How to introduce cats

How to introduce cats

So if you’re thinking about getting another cat, we really need to think about what the current resident cat really would
think about that. Many people fall into the trap of thinking that their
cat might need a friend – particularly if a feline companion has recently passed away. Certainly as people, that’s how we might
feel and we need to be careful not to transfer these feelings onto animals. It’s
easy to think that if you just put cats together they will just figure it out
for themselves. The unfortunate reality is that many cats that are returned to Cats Protection are due to poor integration with the existing resident cat. The process to introduce cats to other cats takes many stages and so what we
really need to do is set these cats up for success. A change of
environment can be really overwhelming for a new cat. This is why we would
recommend setting up a sanctuary room – so this can be a spare bedroom,
which is ideal – and particularly something that’s not the resident cat’s favourite room. You need to put in all the cat’s resources that they need, so a food bowl, water bowl, litter tray, all spaced out
within that bedroom. Every cat’s going to be different, but as a very rough guide
the new cat should be in the sanctuary room away from the resident cat for at least
a week. This will allow the new cat time to gradually adapt to their new surroundings before meeting the resident cat. So the most important stage in introducing cats
to other cats is scent swapping. It’s really important that this stage isn’t
rushed at all. It’s quite common for people to either rush through it or
actually skip it altogether. And this is where you collect scent from
one cat – so on the cheeks and on the forehead – with a clean cloth and then you swap it and give it to the other cat, ideally in the middle of the floor, so the cat has the choice to either approach it or avoid it.

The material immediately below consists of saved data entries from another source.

(** The mesh source [v 0 0 0 / v 1 0 0 / v 0 1 0 / f 0 1 2]: the face refers
    to the vertex number 0, which does not exist (references count from 1). *)
Definition mesh_lines_zero : list MeshLine :=
  [VertexLine 0 0 0; VertexLine 1 0 0; VertexLine 0 1 0; FaceLine [0; 1; 2]%Z].

(** The same with a reference past the last vertex. *)
Definition mesh_lines_past : list MeshLine :=
  [VertexLine 0 0 0; VertexLine 1 0 0; VertexLine 0 1 0; FaceLine [1; 2; 4]%Z].

(** Two lights on the z axis: one far behind the camera, one between the
    camera and the front plane.  They have no specular colour. *)
Definition light_far : Light := mkLight (vec3 0 0 (-10)) (vec3 1 1 1) (vec3 0 0 0).
Definition light_near : Light := mkLight (vec3 0 0 2) (vec3 1 1 1) (vec3 0 0 0).
Definition lights0 : list Light := [light_far; light_near].

(** The primary ray of the middle pixel and its hit on the front plane. *)
Definition ray_primary : Ray := mkRay (vec3 0 0 0) (vec3 0 0 1).
Definition hit_front : RayIntersection :=
  mkHit ray_primary (OPlane plane_front) (vec3 0 0 5) (vec3 0 0 (-1)) 5.

(** The shadow ray cast from [hit_front] toward the lights, and its hit on
    the back plane. *)
Definition ray_shadow_front : Ray :=
  mkRay (vec3 0 0 (49999 / 10000)) (vec3 0 0 (-1)).
Definition hit_back : RayIntersection :=
  mkHit ray_shadow_front (OPlane plane_back) (vec3 0 0 (-1)) (vec3 0 0 1)
        (59999 / 10000).

(** The shadow ray cast from [hit_back] toward [light_near], and its hit on
    the front plane. *)
Definition ray_shadow_back : Ray :=
  mkRay (vec3 0 0 (-9999 / 10000)) (vec3 0 0 1).
Definition hit_front_again : RayIntersection :=
  mkHit ray_shadow_back (OPlane plane_front) (vec3 0 0 5) (vec3 0 0 (-1))
        (59999 / 10000).

(** A hit of an oblique ray from the camera on the front plane, and a light
    lying in that plane, so that its direction grazes the surface. *)
Definition ray_oblique : Ray := mkRay (vec3 0 0 0) (vec3 (3 / 5) 0 (4 / 5)).
Definition hit_oblique : RayIntersection :=
  mkHit ray_oblique (OPlane plane_front) (vec3 (15 / 4) 0 5) (vec3 0 0 (-1))
        (25 / 4).
Definition light_grazing : Light :=
  mkLight (vec3 (19 / 4) 0 5) (vec3 1 1 1) (vec3 1 1 1).

(** A unit sphere in front of the camera and a unit box around it. *)
Definition sphere0 : Sphere := Sphere_new matl_red (vec3 0 0 5) 1.
Definition box0 : Box := Box_new matl_green (vec3 0 0 0) (vec3 1 1 1).

(** The hit of the primary ray on the face [z = 1] of that box. *)
Definition hit_box0 : RayIntersection :=
  mkHit ray_primary (OBox box0) (vec3 0 0 1) (vec3 0 0 1) 1.

(** A mesh behind the camera whose only triangle is degenerate (its three
    corners coincide), and a mesh around the camera with a triangle across
    the z axis. *)
Definition box_behind : Box := Box_new matl_green (vec3 0 0 (-5)) (vec3 1 1 1).
Definition tri_point : Triangle :=
  mkTriangle matl_green (vec3 0 0 (-5)) (vec3 0 0 (-5)) (vec3 0 0 (-5)).
Definition mesh_behind : TriangleMesh := mkMesh matl_green [tri_point] box_behind.

Definition tri_across : Triangle :=
  mkTriangle matl_green (vec3 (-1) (-1) (1 / 2)) (vec3 1 (-1) (1 / 2))
             (vec3 0 1 (1 / 2)).
Definition hit_across : RayIntersection :=
  mkHit ray_primary (OTriangle tri_across) (vec3 0 0 (1 / 2)) (vec3 0 0 1)
        (1 / 2).
Definition mesh_around : TriangleMesh := mkMesh matl_green [tri_across] box0.

(** * Further definitions *)

(** ** Which primitive a hit names *)

(** The [object] a hit of [object.ray_test] is built with: the primitive
    itself, or for a mesh one of its triangles. *)
Definition owner (object o : Object) : Prop :=
  match object with
  | OMesh m => exists tri, In tri (tris m) /\ o = OTriangle tri
  | _ => o = object
  end.

(** ** Well-formed primitives *)

(** A triangle whose corners are not on one line. *)
Definition non_degenerate (tri : Triangle) : Prop :=
  cross (tri_b tri - tri_a tri)%vec (tri_c tri - tri_a tri)%vec <> vzero.

(** ** What a hit records *)

Definition hit_record_ok (ray : Ray) (object : Object) (h : RayIntersection)
  : Prop :=
  hit_ray h = ray
  /\ hit_pos h = get_point ray (hit_t h)
  /\ hit_normal h · hit_normal h = 1
  /\ owner object (hit_object h).

(** ** Exceptions a computation can raise *)

Definition raises_only (P : exn -> Prop) {A : Type} (m : result A) : Prop :=
  forall e, m = Raise e -> P e.

(** ** The position of a mesh *)

(** The property [TriangleMesh.pos]. *)
Definition TriangleMesh_pos (self : TriangleMesh) : Vector3 :=
  box_pos (box self).

(** ** What the mesh loader has read *)

(** The vertices of a source, offset applied, in the order of the lines. *)
Definition loaded_verts (offset : Vector3) (lines : list MeshLine)
  : list Vector3 :=
  flat_map (fun line =>
              match line with
              | VertexLine x y z =>
                  [vec3 (x + vx offset) (y + vy offset) (z + vz offset)]
              | _ => []
              end) lines.

Definition count_faces (lines : list MeshLine) : nat :=
  length (filter (fun line => match line with FaceLine _ => true | _ => false end)
                 lines).

Definition corners (tri : Triangle) : list Vector3 :=
  [tri_a tri; tri_b tri; tri_c tri].

(** Coordinate-wise order. *)
Definition le3 (v w : Vector3) : Prop :=
  vx v <= vx w /\ vy v <= vy w /\ vz v <= vz w.

(** [mn] and [mx] are the coordinate-wise minimum and maximum of [vs]. *)
Definition min_max_of (vs : list Vector3) (mn mx : Vector3) : Prop :=
  Forall (fun v => le3 mn v /\ le3 v mx) vs
  /\ (exists v, In v vs /\ vx v = vx mn) /\ (exists v, In v vs /\ vy v = vy mn)
  /\ (exists v, In v vs /\ vz v = vz mn) /\ (exists v, In v vs /\ vx v = vx mx)
  /\ (exists v, In v vs /\ vy v = vy mx) /\ (exists v, In v vs /\ vz v = vz mx).

(** [p] is in the closed box: on each axis its offset from the centre is at
    most the half-extent. *)
Definition inside_closed (self : Box) (p : Vector3) : Prop :=
  Forall2 (fun axis extent => Rabs ((p - box_pos self)%vec · axis) <= extent)
          (axes self) (vec_to_list (extents self)).

(** The loader's invariant after the lines [done]. *)
Definition load_inv (matl : Material) (offset : Vector3)
    (done : list MeshLine) (st : LoadState) : Prop :=
  verts st = loaded_verts offset done
  /\ length (ld_tris st) = count_faces done
  /\ Forall (fun tri => tri_matl tri = matl
                        /\ incl (corners tri) (verts st)) (ld_tris st)
  /\ match min_max st with
     | None => verts st = []
     | Some (mn, mx) => min_max_of (verts st) mn mx
     end.

(** Every face of the source has three references, each to one of the
    vertices read before it (counting from 1); [n] vertices were read before
    the first line. *)
Fixpoint refs_in_range (n : nat) (lines : list MeshLine) : Prop :=
  match lines with
  | [] => True
  | VertexLine _ _ _ :: rest => refs_in_range (S n) rest
  | FaceLine refs :: rest =>
      length refs = 3%nat
      /\ Forall (fun i => (1 <= i <= Z.of_nat n)%Z) refs
      /\ refs_in_range n rest
  | OtherLine :: rest => refs_in_range n rest
  end.

(** ** Occluders *)

(** The test of the shadow loop on one hit: is it nearer than the light? *)
Definition closer (to_light : Vector3) (h : RayIntersection) : bool :=
  if Rlt_dec (hit_t h ^ 2) (magnitude_squared to_light) then true else false.

(** ** The scene driver *)

(** The events [process_events] tells apart. *)
Inductive Key : Set := K_ESCAPE | OtherKey.

Inductive Event : Set :=
| QUIT
| KEYDOWN (key : Key)
| OtherEvent.

(** [process_events] on the events [pg.event.get()] returned: [None] when
    it returns, [Some quit_called] when it raises [SystemExit], where
    [quit_called] tells whether [pg.quit()] was called first.  The branch of
    [QUIT] names [pg.quit] without calling it. *)
Fixpoint process_events (events : list Event) : option bool :=
  match events with
  | [] => None
  | QUIT :: _ => Some false
  | KEYDOWN K_ESCAPE :: _ => Some true
  | _ :: rest => process_events rest
  end.

(** What [draw_scene] acts on: the calls of [surface.set_at] so far (oldest
    first), the number of calls of [pg.display.flip], and what the coming
    calls of [pg.event.get()] will return (nothing, once the list is used
    up). *)
Record Scene : Set := mkScene {
  written : list (Z * Z * Vector3);
  flips : nat;
  pending : list (list Event)
}.

(** How a loop is left early. *)
Inductive Stop : Set :=
| SystemExit (quit_called : bool)
| Exception (e : exn).

(** Python's [range(n)]. *)
Definition range (n : Z) : list Z := map Z.of_nat (seq 0 (Z.to_nat n)).

(** [for x in xs: body], left at the first iteration that stops. *)
Fixpoint for_each {S : Type} (body : Z -> S -> S * option Stop) (xs : list Z)
    (st : S) : S * option Stop :=
  match xs with
  | [] => (st, None)
  | x :: rest =>
      match body x st with
      | (st', None) => for_each body rest st'
      | (st', Some stop) => (st', Some stop)
      end
  end.

(** The body of the inner loop: [draw_pixel] then [process_events]. *)
Definition scene_pixel (config : Config) (camera : Camera)
    (objects : list Object) (lights : list Light) (y x : Z) (st : Scene)
  : Scene * option Stop :=
  match draw_pixel config x y camera objects lights with
  | Raise e => (st, Some (Exception e))
  | Ok colour =>
      let st' := mkScene (written st ++ [(x, y, colour)]) (flips st)
                         (tl (pending st)) in
      match process_events (hd [] (pending st)) with
      | None => (st', None)
      | Some quit_called => (st', Some (SystemExit quit_called))
      end
  end.

(** The body of the outer loop: a row of pixels, then the display flip. *)
Definition scene_row (config : Config) (camera : Camera)
    (objects : list Object) (lights : list Light) (y : Z) (st : Scene)
  : Scene * option Stop :=
  match for_each (scene_pixel config camera objects lights y)
                 (range (SCREEN_WIDTH config)) st with
  | (st', None) => (mkScene (written st') (S (flips st')) (pending st'), None)
  | stopped => stopped
  end.

Definition draw_scene (config : Config) (camera : Camera)
    (objects : list Object) (lights : list Light) (st : Scene)
  : Scene * option Stop :=
  for_each (scene_row config camera objects lights)
           (range (SCREEN_HEIGHT config)) st.

(** The pixels of the screen in scanline order. *)
Definition scanline (config : Config) : list (Z * Z) :=
  flat_map (fun y => map (fun x => (x, y)) (range (SCREEN_WIDTH config)))
           (range (SCREEN_HEIGHT config)).

(** An event that does not end the program. *)
Definition harmless (e : Event) : Prop := e <> QUIT /\ e <> KEYDOWN K_ESCAPE.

This is really important as cats, that are so governed by scent, can really start
getting very gradually used to the scent of another cat. The scents will need to be topped up ideally at least once a day because the scents will disappear over time. Many people struggle to know when to move on to the next stage and
the important thing to think about is that it’s when both cats are ready and
this is when both cats are not reacting to the scent of the other cat and have
not reacted for a few days. Some people may be tempted to go straight to a
face-to-face but I would avoid that because the more steps people put in,
the more likely it is the cats will get on. So in this respect, we would want to put
in a glass barrier – so whether somebody’s got patio doors or French
glass doors within the house – and then the cats can see each other through the
glass, but because it’s a solid barrier they can’t get to one another. The other thing to
consider is that we always need to give the cats choice, so I wouldn’t put one
cat right next to the glass, what I want to do is open the door the other side of
the room and allow the cat to come in and choose whether to approach that glass
barrier or not. When the introductions have finished, just
gently usher the new cat back to their sanctuary room. So after the glass barrier,
if we can break it down into further steps: brilliant. What we can do
would be to introduce a mesh barrier. Some people, if they rabbits for example,
can use a run lid and put that through the door frames temporarily. Equally
what people can do is go to a DIY store and buy some mesh that they could
temporarily tack to a door frame or it could even be a baby gate. This will
allow the cats to not only each other, but also start to smell each other too,
while still having a bit of a barrier so they can’t get to another, and this would be
certainly advisable before a face-to-face introduction. After
multiple sessions of seeing each other through the mesh barrier, we’re finally
going to get to the face-to-face. This should be quite far down through the
process. When we do this, again, we don’t want to put one cat in front of
the other cat, we want to give both cats the choice by opening the door and
allowing them to choose about whether to come through or not. Again, both
cats need to be aware of where the exit points are and where they can get up
high and keeping these introductions short and sweet and making sure we’re forming
positive associations with each other by using treats or interactive play.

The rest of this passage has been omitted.